Benachteiligung eines Betriebsratsmitglieds bei der Vergütung

Die Parteien stritten im vorliegenden Fall darüber, ob dem als Betriebsratsmitglied freigestellten Kläger ein Anspruch auf Vergütung als Pflegedirektor zusteht.

Im Jahre 2016 wurde die Stelle des Pflegedirektors intern ausgeschrieben. Neben dem Kläger bewarb sich eine weitere Kollegin. Im Protokoll über das Vorstellungsgespräch wurde, den Kläger betreffend, festgehalten, dieser habe „keine aktuelle aktive Pflegeerfahrung“. Dies sei aber „elementar bei der derzeitigen Lage im Haus“. Bzgl. der Mitbewerberin wurde ausgeführt, ihre Erfahrung in der direkten Pflege und der Stationsleitung sei „sehr ausgeprägt“. Der Geschäftsführer der Beklagten traf im Nachgang die Auswahlentscheidung zu Gunsten der Mitbewerberin. Der Kläger machte daraufhin im Wege der Klage Differenzvergütungsansprüche geltend. Er legte dar, die Stelle sei ihm nur aufgrund seiner Freistellung als Betriebsratsmitglied nicht übertragen worden. Unstreitig erfülle er sämtliche Qualifikationsanforderungen. Wäre er nicht freigestellt gewesen, hätte er unproblematisch aktuelle Erfahrungen in der aktiven Pflege sammeln können. Die Beklagte bestritt eine Benachteiligung und machte geltend, der Kläger habe eine solche nicht hinreichend dargetan.

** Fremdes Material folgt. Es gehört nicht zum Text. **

(* ===== verification/Variadic.v ===== *)
(** * Exercise 22: variadic functions

    Model of [exercises/22_variadic/variadic.c].  A [va_list] is the list of the
    arguments that are still to be read; every [va_arg] names the type it reads, and
    reading an argument of another type, or one that was not passed, is undefined.  The
    strings that are built are buffers of the heap with a size, and writing past the
    size is undefined. *)

From S2P Require Import Prelude Machine CString Double Printf Text SepLogic Pure.
#[local] Open Scope Z_scope.

(** ** Arguments *)

Inductive VTag := VTAG_INT | VTAG_DOUBLE | VTAG_STR.

(** The member of the union that was stored last. *)
Inductive VUnion := Ui (i : Z) | Ud (d : double) | Us (s : string).
Record VArg := { tag : VTag; v : VUnion }.

(** An argument after the default promotions; a string pointer may be null. *)
Inductive arg := Int (z : Z) | Dbl (d : double) | Str (s : option string) | Var (a : VArg).
Abbreviation va_list := (list arg).

(** A buffer of [size] bytes; the text is undefined until a NUL is written. *)
Record buffer := { size : Z; text : option string }.

#[export] Instance obj_buffer : Prism buffer buffer :=
  {| to_obj b := b; of_obj := Some; of_to_obj _ := eq_refl |}.
Abbreviation prog := (M buffer).

Definition va_int (ap : va_list) : prog (Z * va_list) :=
  match ap with Int z :: ap' => ret (z, ap') | _ => undefined end.
Definition va_double (ap : va_list) : prog (double * va_list) :=
  match ap with Dbl d :: ap' => ret (d, ap') | _ => undefined end.
Definition va_str (ap : va_list) : prog (option string * va_list) :=
  match ap with Str s :: ap' => ret (s, ap') | _ => undefined end.
Definition va_varg (ap : va_list) : prog (VArg * va_list) :=
  match ap with Var a :: ap' => ret (a, ap') | _ => undefined end.

(** A string argument that is passed on to a library function must not be null. *)
Definition non_null (s : option string) : prog string :=
  match s with Some s => ret s | None => undefined end.
(* ===== verification/Memory.v ===== *)
(** * Exercise 08: memory management

    Model of [exercises/08_memory_management/memory.c]: the uses of [malloc], [calloc]
    and [realloc], the copied string and the growing array [IntVec].  A block is an
    array of [int]s, of players or of characters, each element indeterminate until it is
    written; access outside it is undefined, and so is [realloc] to size 0. *)

From S2P Require Import Prelude Machine CString Double Printf SepLogic Pure.
#[local] Open Scope Z_scope.

(** ** Data *)

Record IntVec := { data : ptr; size : Z; capacity : Z }.

(** [struct { char name[32]; int score; }] *)
Record Player := { name : option string; score : option Z }.

Inductive obj :=
  | ORaw
  | OInts (l : list (option Z))
  | OPlayers (l : list Player)
  | OText (s : string)
  | OVec (v : IntVec).

#[export] Instance obj_ints : Prism obj (list (option Z)) :=
  {| to_obj := OInts; of_obj o := match o with OInts l => Some l | _ => None end; of_to_obj _ := eq_refl |}.
#[export] Instance obj_players : Prism obj (list Player) :=
  {| to_obj := OPlayers; of_obj o := match o with OPlayers l => Some l | _ => None end; of_to_obj _ := eq_refl |}.
#[export] Instance obj_text : Prism obj string :=
  {| to_obj := OText; of_obj o := match o with OText s => Some s | _ => None end; of_to_obj _ := eq_refl |}.
#[export] Instance obj_vec : Prism obj IntVec :=
  {| to_obj := OVec; of_obj o := match o with OVec v => Some v | _ => None end; of_to_obj _ := eq_refl |}.

(** ** Arrays of [int] *)

Definition arr_get (p : ptr) (i : Z) : M obj Z :=
  l <- load p ;;
  if i <? 0 then undefined else match l !! Z.to_nat i with Some (Some z) => ret z | _ => undefined end.

Definition arr_set (p : ptr) (i z : Z) : M obj unit :=
  l <- load p ;;
  if (0 <=? i) && (i <? Z.of_nat (length l)) then store p (<[Z.to_nat i := Some z]> l) else undefined.

Definition malloc_ints (n : Z) : M obj ptr := malloc (OInts (replicate (Z.to_nat n) None)).
Definition calloc_ints (n : Z) : M obj ptr := malloc (OInts (replicate (Z.to_nat n) (Some 0))).

(** [realloc(p, n * sizeof(int))]. *)
Definition realloc_ints (p : ptr) (n : Z) : M obj ptr :=
  if n <=? 0 then undefined
  else
    l <- load p ;;
    q <- malloc (OInts (take (Z.to_nat n) (l ++ replicate (Z.to_nat n) None))) ;;
    match q with
    | None => ret NULL
    | Some _ => free p ;;; ret q
    end.

(** [for (int i = 0; i < n; i++) printf("%d ", p[i]); printf("\n");] *)
Definition print_ints (p : ptr) (n : Z) : M obj unit :=
  for_range 0 n (λ i _, z <- arr_get p i ;; printf "%d " [AInt z]) tt ;;;
  printf "\n" [].

(** ** The copied string *)

Definition dup_string (src : string) : M obj ptr :=
  dst <- malloc ORaw ;;
  match dst with
  | None => ret NULL
  | Some _ => store dst src ;;; ret dst
  end.

(** ** The growing array *)

Definition set_data (p : ptr) (n : Z) (v : IntVec) : IntVec := {| data := p; size := size v; capacity := n |}.
Definition set_size (n : Z) (v : IntVec) : IntVec := {| data := data v; size := n; capacity := capacity v |}.

Definition vec_create (initial_capacity : Z) : M obj ptr :=
  v <- malloc ORaw ;;
  match v with
  | None => ret NULL
  | Some _ =>
      d <- malloc_ints initial_capacity ;;
      match d with
      | None => free v ;;; ret NULL
      | Some _ => store v {| data := d; size := 0; capacity := initial_capacity |} ;;; ret v
      end
  end.

(** [if (v->size == v->capacity) { ... }]: false when the function returns there. *)
Definition grow (p : ptr) : M obj bool :=
  v <- load p ;;
  if size v =? capacity v then
    new_cap <- int_chk (capacity v * 2) ;;
    tmp <- realloc_ints (data v) new_cap ;;
    match tmp with
    | None => eprintf "vec_push: realloc failed\n" [] ;;; ret false
    | Some _ => update p (set_data tmp new_cap) ;;; ret true
    end
  else ret true.

Definition vec_push (p : ptr) (value : Z) : M obj unit :=
  ok <- grow p ;;
  if negb ok then ret tt
  else
    v <- load p ;;
    n <- int_chk (size v + 1) ;;
    update p (set_size n) ;;;
    arr_set (data v) (size v) value.
(* ===== verification/Interleave.v ===== *)
(** * Programs with several threads

    Runs of a step relation with their traces, and the shape most sections of the thread
    exercises have: a main thread that prints a heading, creates the threads one after
    the other, joins them in the order of their creation and reports.  A step of a thread
    is the code up to its next access to shared state; its label is what it prints.
    [pthread_create] is assumed to succeed, as the code does. *)

From S2P Require Import Prelude Machine CString Double Printf SepLogic Pure.
#[local] Open Scope Z_scope.

(** ** Runs *)

Section run.
Context {S A : Type} (step : S → A → S → Prop).

(** A run from [s0], with its trace. *)
Inductive run (s0 : S) : list A → S → Prop :=
  | run_start : run s0 [] s0
  | run_step tr s a s' : run s0 tr s → step s a s' → run s0 (tr ++ [a]) s'.

Lemma run_app s0 tr s tr' s' : run s0 tr s → run s tr' s' → run s0 (tr ++ tr') s'.
Proof. intros H. induction 1; [by rewrite app_nil_r|rewrite app_assoc; by eapply run_step]. Qed.

Lemma run_one s a s' : step s a s' → run s [a] s'.
Proof. intros H. apply (run_step _ [] s); [apply run_start|done]. Qed.

Lemma run_cons s0 a s1 tr s : step s0 a s1 → run s1 tr s → run s0 (a :: tr) s.
Proof. intros H. apply (run_app _ [a]). by apply run_one. Qed.

(** *** Ends of runs

    A weight that the steps marked [ok] decrease bounds the runs; with progress it
    carries every run to an end. *)
Context (s0 : S) (ok : A → Prop) (ended : S → Prop) (weight : S → Z).
Hypothesis weight_nonneg : ∀ tr s, run s0 tr s → 0 ≤ weight s.
Hypothesis weight_decreases : ∀ tr s a s', run s0 tr s → step s a s' → ok a → weight s' + 1 ≤ weight s.

Lemma run_length tr s : run s0 tr s → Forall ok tr → weight s + length tr ≤ weight s0.
Proof.
  induction 1 as [|tr s a s' Hr IH Hs]; [simpl; lia|]. intros [Htr Ha]%Forall_app.
  apply (Forall_singleton ok) in Ha. rewrite length_app. simpl. specialize (IH Htr).
  pose proof (weight_decreases _ _ _ _ Hr Hs Ha). lia.
Qed.

Hypothesis progress : ∀ tr s, run s0 tr s → ended s ∨ ∃ a s', step s a s' ∧ ok a.

Lemma run_ends tr s : run s0 tr s → ∃ tr' s', run s tr' s' ∧ Forall ok tr' ∧ ended s'.
Proof.
  remember (Z.to_nat (weight s)) as w eqn:Hw. revert tr s Hw.
  induction (lt_wf w) as [w _ IH]. intros tr s -> Hr.
  destruct (progress _ _ Hr) as [Hd|(a & s1 & Hs & Ha)].
  { exists [], s. split_and!; [apply run_start|done|done]. }
  pose proof (weight_decreases _ _ _ _ Hr Hs Ha) as Hlt.
  pose proof (run_step _ _ _ _ _ Hr Hs) as Hr1. pose proof (weight_nonneg _ _ Hr1) as H0.
  destruct (IH (Z.to_nat (weight s1)) ltac:(lia) _ _ eq_refl Hr1) as (tr' & s' & Hr' & Hok & Hd).
  exists (a :: tr'), s'. split_and!; [by eapply run_cons|by constructor|done].
Qed.
End run.

(** ** Sums over the threads *)

Definition zsum (l : list Z) : Z := foldr Z.add 0 l.

Lemma zsum_app l k : zsum (l ++ k) = zsum l + zsum k.
Proof. induction l as [|x l IH]; simpl; lia. Qed.

Lemma zsum_cons x l : zsum (x :: l) = x + zsum l.
Proof. done. Qed.

Section sums.
Context {P : Type}.
Implicit Types (f g : P → Z) (l : list P).

Lemma zsum_insert f l j c c' :
  l !! j = Some c → zsum (f <$> <[j:=c']> l) = zsum (f <$> l) - f c + f c'.
Proof.
  revert j. induction l as [|x l IH]; intros [|j] Hj; [done|done| |]; cbn in Hj.
  - injection Hj as ->. cbn. lia.
  - change (f x + zsum (f <$> <[j:=c']> l) = f x + zsum (f <$> l) - f c + f c'). rewrite (IH j Hj). lia.
Qed.

Lemma zsum_replicate f n c : zsum (f <$> replicate n c) = n * f c.
Proof. induction n as [|n IH]; [done|]. change (f c + zsum (f <$> replicate n c) = S n * f c). lia. Qed.

(** The terms are not negative: each is at most the sum. *)
Lemma zsum_bounds f l j c :
  Forall (λ c, 0 ≤ f c) l → l !! j = Some c → 0 ≤ f c ≤ zsum (f <$> l).
Proof.
  intros Hl. revert j. induction Hl as [|x l Hx Hl IH]; intros [|j] Hj; [done|done| |]; cbn in Hj.
  - injection Hj as ->. assert (0 ≤ zsum (f <$> l)) as H.
    { clear -Hl. induction Hl; [done|]. change (0 ≤ f x + zsum (f <$> l)). lia. }
    change (0 ≤ f c ≤ f c + zsum (f <$> l)). lia.
  - destruct (IH j Hj). change (0 ≤ f c ≤ f x + zsum (f <$> l)). lia.
Qed.

Lemma zsum_nonneg f l : Forall (λ c, 0 ≤ f c) l → 0 ≤ zsum (f <$> l).
Proof. induction 1; [done|]. change (0 ≤ f x + zsum (f <$> l)). lia. Qed.

Lemma zsum_const f l k : Forall (λ c, f c = k) l → zsum (f <$> l) = k * length l.
Proof.
  induction 1 as [|x l Hx Hl IH]; [simpl; lia|]. change (f x + zsum (f <$> l) = k * S (length l)). lia.
Qed.

(** All threads pass a test, or one does not. *)
Lemma all_or_one (f : P → bool) l :
  (∀ j p, l !! j = Some p → f p = true) ∨ ∃ j p, l !! j = Some p ∧ f p = false.
Proof.
  induction l as [|x l [IH|(j & p & Hj & Hp)]]; [left; by intros j p ?| |right; by exists (S j), p].
  destruct (f x) eqn:E; [left|right; by exists 0%nat, x].
  intros [|j] p Hj; [cbn in Hj; congruence|by eapply IH].
Qed.

(** A test on the thread [t], if it has been created. *)
Definition at_thread (f : P → bool) l (t : nat) : bool := match l !! t with Some p => f p | None => false end.

Lemma at_thread_insert (f : P → bool) l j p p' t : l !! j = Some p →
  at_thread f (<[j:=p']> l) t = if decide (t = j) then f p' else at_thread f l t.
Proof.
  intros Hj. unfold at_thread. destruct (decide (t = j)) as [->|].
  - rewrite list_lookup_insert_eq //. by eapply lookup_lt_Some.
  - by rewrite list_lookup_insert_ne.
Qed.

Lemma at_thread_snoc (f : P → bool) l p t : f p = false → at_thread f (l ++ [p]) t = at_thread f l t.
Proof.
  intros Hp. unfold at_thread. destruct (decide (t < length l)%nat); [by rewrite lookup_app_l|].
  rewrite lookup_app_r; [|lia]. rewrite (lookup_ge_None_2 l); [|lia].
  destruct (t - length l)%nat as [|[]]; simpl; by rewrite ?Hp.
Qed.

(** Sums whose terms depend on the thread's number. *)
Lemma zsum_imap_insert (f : nat → P → Z) l j c c' :
  l !! j = Some c → zsum (imap f (<[j:=c']> l)) = zsum (imap f l) - f j c + f j c'.
Proof.
  revert f j. induction l as [|x l IH]; intros f [|j] Hj; [done|done| |].
  - injection Hj as ->. simpl. lia.
  - simpl. rewrite (IH (f ∘ S) j Hj). unfold compose. lia.
Qed.

Lemma zsum_imap_le (f g : nat → P → Z) k l :
  (∀ j c, f j c ≤ g j c + k) → zsum (imap f l) ≤ zsum (imap g l) + k * length l.
Proof.
  revert f g. induction l as [|x l IH]; intros f g H; cbn [imap zsum foldr length]; [lia|].
  pose proof (H 0%nat x). specialize (IH (f ∘ S) (g ∘ S) (λ j, H (S j))). unfold zsum in *. lia.
Qed.

Lemma zsum_imap_nonneg (f : nat → P → Z) l : (∀ j c, 0 ≤ f j c) → 0 ≤ zsum (imap f l).
Proof.
  revert f. induction l as [|x l IH]; intros f H; cbn [imap zsum foldr]; [done|].
  pose proof (H 0%nat x). specialize (IH (f ∘ S) (λ j, H (S j))). unfold zsum in *. lia.
Qed.
End sums.

(** ** Creating and joining threads *)

Inductive main_pc := Starting | Creating (i : nat) | Joining (i : nat) | Returned.

Record pool (G P : Type) := { glob : G; pcs : list P; main_ : main_pc }.
Arguments glob {G P}. Arguments pcs {G P}. Arguments main_ {G P}.

(** What a run has printed. *)
Definition output (tr : list (list ev)) : list ev := concat tr.

Section fork_join.
Context {G P : Type} (thread : nat → G → P → list ev → G → P → Prop).
Context (n : nat) (start : nat → P) (returned : P → bool) (header : list ev) (report : G → list ev).

Inductive fj_step : pool G P → list ev → pool G P → Prop :=
  | main_starts g ps :
      fj_step {| glob := g; pcs := ps; main_ := Starting |} header {| glob := g; pcs := ps; main_ := Creating 0 |}
  | main_creates g ps i : (i < n)%nat →
      fj_step {| glob := g; pcs := ps; main_ := Creating i |} []
              {| glob := g; pcs := ps ++ [start i]; main_ := Creating (S i) |}
  | main_all_created g ps i : ¬ (i < n)%nat →
      fj_step {| glob := g; pcs := ps; main_ := Creating i |} [] {| glob := g; pcs := ps; main_ := Joining 0 |}
  | main_joins g ps i p : (i < n)%nat → ps !! i = Some p → returned p = true →
      fj_step {| glob := g; pcs := ps; main_ := Joining i |} [] {| glob := g; pcs := ps; main_ := Joining (S i) |}
  | main_returns g ps i : ¬ (i < n)%nat →
      fj_step {| glob := g; pcs := ps; main_ := Joining i |} (report g) {| glob := g; pcs := ps; main_ := Returned |}
  | thread_steps g ps m j p a g' p' : ps !! j = Some p → thread j g p a g' p' →
      fj_step {| glob := g; pcs := ps; main_ := m |} a {| glob := g'; pcs := <[j:=p']> ps; main_ := m |}.

Definition fj_init (g : G) : pool G P := {| glob := g; pcs := []; main_ := Starting |}.
Definition fj_ended (s : pool G P) : Prop := main_ s = Returned.

(** *** The invariant of the threads lifts to the program *)

Context (g0 : G) (J : list ev → G → list P → Prop).
Hypothesis J_init : J [] g0 [].
Hypothesis J_create : ∀ o g ps, J o g ps → (length ps < n)%nat → J o g (ps ++ [start (length ps)]).
Hypothesis J_thread : ∀ o g ps j p a g' p',
  J o g ps → ps !! j = Some p → thread j g p a g' p' → J (o ++ a) g' (<[j:=p']> ps).
Hypothesis returned_stays : ∀ j g p a g' p', thread j g p a g' p' → returned p = false.

(** What the main thread has done. *)
Definition main_shape (m : main_pc) (ps : list P) : Prop :=
  match m with
  | Starting => ps = []
  | Creating i => length ps = i ∧ (i ≤ n)%nat
  | Joining i => length ps = n ∧ (i ≤ n)%nat ∧ ∀ j p, (j < i)%nat → ps !! j = Some p → returned p = true
  | Returned => length ps = n ∧ ∀ p, p ∈ ps → returned p = true
  end.

Definition main_output (m : main_pc) (g : G) (o : list ev) : list ev :=
  match m with Starting => [] | Creating _ | Joining _ => header ++ o | Returned => header ++ o ++ report g end.

Lemma fj_invariant tr s :
  run fj_step (fj_init g0) tr s →
  main_shape (main_ s) (pcs s) ∧
  ∃ o, J o (glob s) (pcs s) ∧ output tr = main_output (main_ s) (glob s) o ∧ (main_ s = Starting → o = []).
Proof.
  induction 1 as [|tr s a s' Hr (Hsh & o & HJ & Ho & Hs0) Hs]; [simpl; eauto|].
  unfold output in *. rewrite concat_app. simpl. rewrite app_nil_r.
  destruct Hs as [g ps|g ps i Hi|g ps i Hi|g ps i p Hi Hp Hret|g ps i Hi|g ps m j p a g' p' Hp Ht]; simpl in *.
  - subst ps. rewrite Hs0 // in HJ. split; [split; [done|lia]|]. exists []. rewrite Ho app_nil_r. done.
  - destruct Hsh as [Hl Hle]. split; [rewrite length_app /=; lia|]. exists o. rewrite app_nil_r -Hl.
    split_and!; [apply J_create; [done|lia]|done|done].
  - split; [split_and!; [lia..|intros; lia]|]. exists o. by rewrite app_nil_r.
  - destruct Hsh as (Hl & Hle & Hall). split; [|exists o; by rewrite app_nil_r].
    split_and!; [done|lia|]. intros j q Hj Hq. destruct (decide (j = i)) as [->|]; [congruence|].
    eapply Hall; [|done]. lia.
  - destruct Hsh as (Hl & Hle & Hall). split; [|exists o; rewrite Ho app_assoc; done].
    split; [done|]. intros q [j Hq]%list_elem_of_lookup. apply (Hall j); [|done]. apply lookup_lt_Some in Hq. lia.
  - pose proof (returned_stays _ _ _ _ _ _ Ht) as Hp0. split.
    + destruct m as [|i|i|]; simpl in *; rewrite ?length_insert; [by subst|done| |].
      * destruct Hsh as (Hl & Hle & Hall). split_and!; [done|done|]. intros k q Hk Hq.
        destruct (decide (k = j)) as [->|Hne]; [specialize (Hall j p Hk Hp); congruence|].
        rewrite list_lookup_insert_ne in Hq; [by eapply Hall|done].
      * destruct Hsh as [Hl Hall]. rewrite (Hall p) in Hp0; [done|by eapply list_elem_of_lookup_2].
    + exists (o ++ a). split_and!; [by eapply J_thread| |].
      * rewrite Ho. destruct m; simpl in *; rewrite ?app_assoc; [by subst ps|done|done|].
        destruct Hsh as [Hl Hall]. rewrite (Hall p) in Hp0; [done|by eapply list_elem_of_lookup_2].
      * intros ->. simpl in Hsh. by subst ps.
Qed.

Lemma fj_final tr s :
  run fj_step (fj_init g0) tr s → fj_ended s →
  ∃ o, J o (glob s) (pcs s) ∧ output tr = header ++ o ++ report (glob s) ∧
       length (pcs s) = n ∧ Forall (λ p, returned p = true) (pcs s).
Proof.
  intros Hr He. destruct (fj_invariant _ _ Hr) as (Hsh & o & HJ & Ho & _). rewrite He in Hsh, Ho.
  destruct Hsh as [Hl Hall]. exists o. split_and!; [done..|]. by apply Forall_forall.
Qed.

(** *** Every run ends *)

Context (tw : P → Z) (B : Z).
Hypothesis tw_nonneg : ∀ p, 0 ≤ tw p.
Hypothesis tw_start : ∀ i, tw (start i) ≤ B.
Hypothesis tw_step : ∀ o g ps j p a g' p', J o g ps → ps !! j = Some p → thread j g p a g' p' → tw p' + 1 ≤ tw p.

Definition main_weight (m : main_pc) : Z :=
  match m with
  | Starting => n * (B + 2) + 3
  | Creating i => (n - i) * (B + 1) + n + 2
  | Joining i => n - i + 1
  | Returned => 0
  end.

Definition fj_weight (s : pool G P) : Z := main_weight (main_ s) + zsum (tw <$> pcs s).

Lemma fj_weight_nonneg tr s : run fj_step (fj_init g0) tr s → 0 ≤ fj_weight s.
Proof.
  intros Hr. destruct (fj_invariant _ _ Hr) as (Hsh & _). unfold fj_weight.
  assert (0 ≤ zsum (tw <$> pcs s)) by (apply zsum_nonneg, Forall_forall; auto).
  assert (0 ≤ B) by (etrans; [apply (tw_nonneg (start 0))|apply tw_start]).
  destruct (main_ s); simpl in *; nia.
Qed.

Lemma fj_weight_decreases tr s a s' :
  run fj_step (fj_init g0) tr s → fj_step s a s' → True → fj_weight s' + 1 ≤ fj_weight s.
Proof.
  intros Hr Hs _. destruct (fj_invariant _ _ Hr) as (Hsh & o & HJ & _). unfold fj_weight.
  destruct Hs as [g ps|g ps i Hi|g ps i Hi|g ps i p Hi Hp Hret|g ps i Hi|g ps m j p a g' p' Hp Ht]; simpl in *; try lia.
  - rewrite fmap_app zsum_app. simpl. pose proof (tw_start i). lia.
  - assert (n - i = 0) as -> by lia. lia.
  - rewrite (zsum_insert tw _ _ _ _ Hp). pose proof (tw_step _ _ _ _ _ _ _ _ HJ Hp Ht). lia.
Qed.

Lemma fj_run_length tr s : run fj_step (fj_init g0) tr s → length tr ≤ n * (B + 2) + 3.
Proof.
  intros Hr.
  pose proof (run_length _ _ (λ _, True) fj_weight fj_weight_decreases _ _ Hr ltac:(by apply Forall_true)) as H.
  pose proof (fj_weight_nonneg _ _ Hr). change (fj_weight (fj_init g0)) with (n * (B + 2) + 3 + 0) in H. lia.
Qed.

(** Some thread can go on, unless all have returned. *)
Hypothesis thread_progress : ∀ o g ps,
  J o g ps → (∀ j p, ps !! j = Some p → returned p = true) ∨
             ∃ j p a g' p', ps !! j = Some p ∧ thread j g p a g' p'.

Lemma fj_progress tr s : run fj_step (fj_init g0) tr s → fj_ended s ∨ ∃ a s', fj_step s a s' ∧ True.
Proof.
  intros Hr. destruct (fj_invariant _ _ Hr) as (Hsh & o & HJ & _). destruct s as [g ps m]. simpl in *.
  destruct m as [|i|i|]; [right|right| |by left].
  - do 2 eexists. split; [apply main_starts|done].
  - destruct (decide (i < n)%nat); do 2 eexists; (split; [by constructor|done]).
  - right. destruct (thread_progress _ _ _ HJ) as [Hall|(j & p & a & g' & p' & Hp & Ht)].
    + destruct (decide (i < n)%nat) as [Hi|]; [|do 2 eexists; split; [by constructor|done]].
      destruct Hsh as [Hl _]. destruct (lookup_lt_is_Some_2 ps i) as [p Hp]; [lia|].
      do 2 eexists. split; [eapply main_joins; eauto|done].
    + do 2 eexists. split; [by eapply thread_steps|done].
Qed.

Lemma fj_ends tr s :
  run fj_step (fj_init g0) tr s → ∃ tr' s', run fj_step s tr' s' ∧ fj_ended s'.
Proof.
  intros Hr.
  destruct (run_ends _ _ _ _ _ fj_weight_nonneg fj_weight_decreases fj_progress _ _ Hr) as (tr' & s' & ? & _ & ?).
  eauto.
Qed.
End fork_join.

Das Bundesarbeitsgericht hat am 20. Januar 2021 (Aktenzeichen: 7 AZR 52/20) wie folgt entschieden:

  1. Aus § 78 Satz 2 BetrVG kann sich i. V. m. § 611 a II BGB ein unmittelbarer Anspruch des Betriebsratsmitgliedes auf eine bestimmte Vergütung ergeben, wenn sich die Zahlung einer geringeren Vergütung als Benachteiligung des Betriebsratsmitgliedes wegen seiner Betriebsratstätigkeit darstellt.
  2. Für das Vorliegen einer unzulässigen Benachteiligung trägt das Betriebsratsmitglied grundsätzlich die Darlegungs- und Beweislast. Das Gericht muss aufgrund der vorgetragenen Tatsachen und Hilfstatsachen zu der Überzeugung gelangen können, dass dem Betriebsratsmitglied ohne das Betriebsratsamt die höherwertige Tätigkeit tatsächlich übertragen worden wäre.
  3. Im Rahmen der abgestuften Darlegungs- und Beweislast darf der klagende Arbeitnehmer, der darlegt, dass er die fachlichen Qualifikationsanforderungen der höher dotierten Stelle erfüllt, trotz fehlender genauer Kenntnis die Behauptung aufstellen, er sei wegen seiner Betriebsratstätigkeit nicht für die Stelle ausgewählt worden. Der Arbeitgeber muss sich dann zu dieser Behauptung wahrheitsgemäß erklären und seine Motive für die Auswahlentscheidung so konkret benennen, dass sich das Betriebsratsmitglied hierauf seinerseits einlassen kann.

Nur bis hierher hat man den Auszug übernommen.